> [Task description] Return the run of lines below that opens with the line containing "if negb (bool_decide (pv_ClientID" and closes with the line containing "Definition marshal_change (c", keeping each one exact.

(Collected data)
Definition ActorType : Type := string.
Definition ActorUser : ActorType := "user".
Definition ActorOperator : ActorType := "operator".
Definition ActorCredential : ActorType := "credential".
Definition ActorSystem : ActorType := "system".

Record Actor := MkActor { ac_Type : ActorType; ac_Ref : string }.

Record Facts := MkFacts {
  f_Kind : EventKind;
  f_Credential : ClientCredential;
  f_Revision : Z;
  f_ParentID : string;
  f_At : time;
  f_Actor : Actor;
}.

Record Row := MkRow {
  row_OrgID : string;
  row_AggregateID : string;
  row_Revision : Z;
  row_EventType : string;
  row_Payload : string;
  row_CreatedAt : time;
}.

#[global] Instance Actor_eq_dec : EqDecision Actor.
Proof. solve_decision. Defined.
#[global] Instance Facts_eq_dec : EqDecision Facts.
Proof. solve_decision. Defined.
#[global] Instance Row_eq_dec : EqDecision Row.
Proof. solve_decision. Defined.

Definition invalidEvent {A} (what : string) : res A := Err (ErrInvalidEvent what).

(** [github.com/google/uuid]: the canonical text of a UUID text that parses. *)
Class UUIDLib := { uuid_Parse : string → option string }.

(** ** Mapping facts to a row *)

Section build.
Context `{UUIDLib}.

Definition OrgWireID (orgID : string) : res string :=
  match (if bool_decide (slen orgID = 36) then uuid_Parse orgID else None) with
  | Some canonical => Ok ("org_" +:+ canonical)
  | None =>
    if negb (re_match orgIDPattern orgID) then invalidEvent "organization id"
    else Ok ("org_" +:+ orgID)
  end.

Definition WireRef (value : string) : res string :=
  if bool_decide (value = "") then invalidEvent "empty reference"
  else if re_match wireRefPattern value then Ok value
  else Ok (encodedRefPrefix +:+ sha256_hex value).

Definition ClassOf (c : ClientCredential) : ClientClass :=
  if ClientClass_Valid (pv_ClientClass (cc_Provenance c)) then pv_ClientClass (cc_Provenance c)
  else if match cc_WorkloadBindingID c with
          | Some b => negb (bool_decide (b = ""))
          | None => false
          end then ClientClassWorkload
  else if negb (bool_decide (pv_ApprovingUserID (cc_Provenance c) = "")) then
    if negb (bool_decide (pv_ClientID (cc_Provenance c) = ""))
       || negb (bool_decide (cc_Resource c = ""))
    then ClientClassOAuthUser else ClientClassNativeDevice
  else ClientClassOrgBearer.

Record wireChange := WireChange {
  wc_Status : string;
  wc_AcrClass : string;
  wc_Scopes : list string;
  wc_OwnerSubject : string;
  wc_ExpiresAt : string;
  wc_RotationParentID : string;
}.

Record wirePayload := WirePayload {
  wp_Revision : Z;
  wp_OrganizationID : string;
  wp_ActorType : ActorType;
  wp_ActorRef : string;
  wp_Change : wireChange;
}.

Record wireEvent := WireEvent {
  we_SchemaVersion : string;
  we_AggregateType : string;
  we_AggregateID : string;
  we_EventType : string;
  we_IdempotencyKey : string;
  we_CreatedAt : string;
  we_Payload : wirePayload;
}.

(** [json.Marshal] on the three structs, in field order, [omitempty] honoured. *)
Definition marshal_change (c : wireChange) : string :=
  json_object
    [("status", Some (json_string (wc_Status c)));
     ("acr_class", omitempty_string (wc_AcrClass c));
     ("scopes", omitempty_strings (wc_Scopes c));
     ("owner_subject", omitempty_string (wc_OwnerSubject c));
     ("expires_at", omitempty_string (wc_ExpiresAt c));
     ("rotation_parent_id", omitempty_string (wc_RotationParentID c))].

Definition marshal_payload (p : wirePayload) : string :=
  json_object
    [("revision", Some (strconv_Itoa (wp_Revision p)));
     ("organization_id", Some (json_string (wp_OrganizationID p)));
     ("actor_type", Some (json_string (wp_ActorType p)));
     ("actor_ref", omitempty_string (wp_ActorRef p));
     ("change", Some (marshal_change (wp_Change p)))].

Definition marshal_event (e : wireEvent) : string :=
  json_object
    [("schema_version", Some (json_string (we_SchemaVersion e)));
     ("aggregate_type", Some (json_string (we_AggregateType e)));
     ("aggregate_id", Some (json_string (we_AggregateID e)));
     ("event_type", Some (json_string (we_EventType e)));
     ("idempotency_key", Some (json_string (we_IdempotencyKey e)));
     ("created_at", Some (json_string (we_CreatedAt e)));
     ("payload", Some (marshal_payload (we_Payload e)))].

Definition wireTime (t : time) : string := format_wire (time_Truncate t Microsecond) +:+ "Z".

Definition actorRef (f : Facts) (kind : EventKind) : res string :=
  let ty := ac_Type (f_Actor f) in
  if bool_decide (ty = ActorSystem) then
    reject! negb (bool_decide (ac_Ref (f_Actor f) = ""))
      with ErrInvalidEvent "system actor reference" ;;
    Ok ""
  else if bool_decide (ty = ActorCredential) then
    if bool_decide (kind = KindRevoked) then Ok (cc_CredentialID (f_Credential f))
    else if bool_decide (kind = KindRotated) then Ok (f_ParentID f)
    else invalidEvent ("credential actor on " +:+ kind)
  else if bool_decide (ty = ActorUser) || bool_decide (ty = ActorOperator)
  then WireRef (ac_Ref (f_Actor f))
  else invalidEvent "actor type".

> [Your solution]
    if negb (bool_decide (pv_ClientID (cc_Provenance c) = ""))
       || negb (bool_decide (cc_Resource c = ""))
    then ClientClassOAuthUser else ClientClassNativeDevice
  else ClientClassOrgBearer.

Record wireChange := WireChange {
  wc_Status : string;
  wc_AcrClass : string;
  wc_Scopes : list string;
  wc_OwnerSubject : string;
  wc_ExpiresAt : string;
  wc_RotationParentID : string;
}.

Record wirePayload := WirePayload {
  wp_Revision : Z;
  wp_OrganizationID : string;
  wp_ActorType : ActorType;
  wp_ActorRef : string;
  wp_Change : wireChange;
}.

Record wireEvent := WireEvent {
  we_SchemaVersion : string;
  we_AggregateType : string;
  we_AggregateID : string;
  we_EventType : string;
  we_IdempotencyKey : string;
  we_CreatedAt : string;
  we_Payload : wirePayload;
}.

(** [json.Marshal] on the three structs, in field order, [omitempty] honoured. *)
Definition marshal_change (c : wireChange) : string :=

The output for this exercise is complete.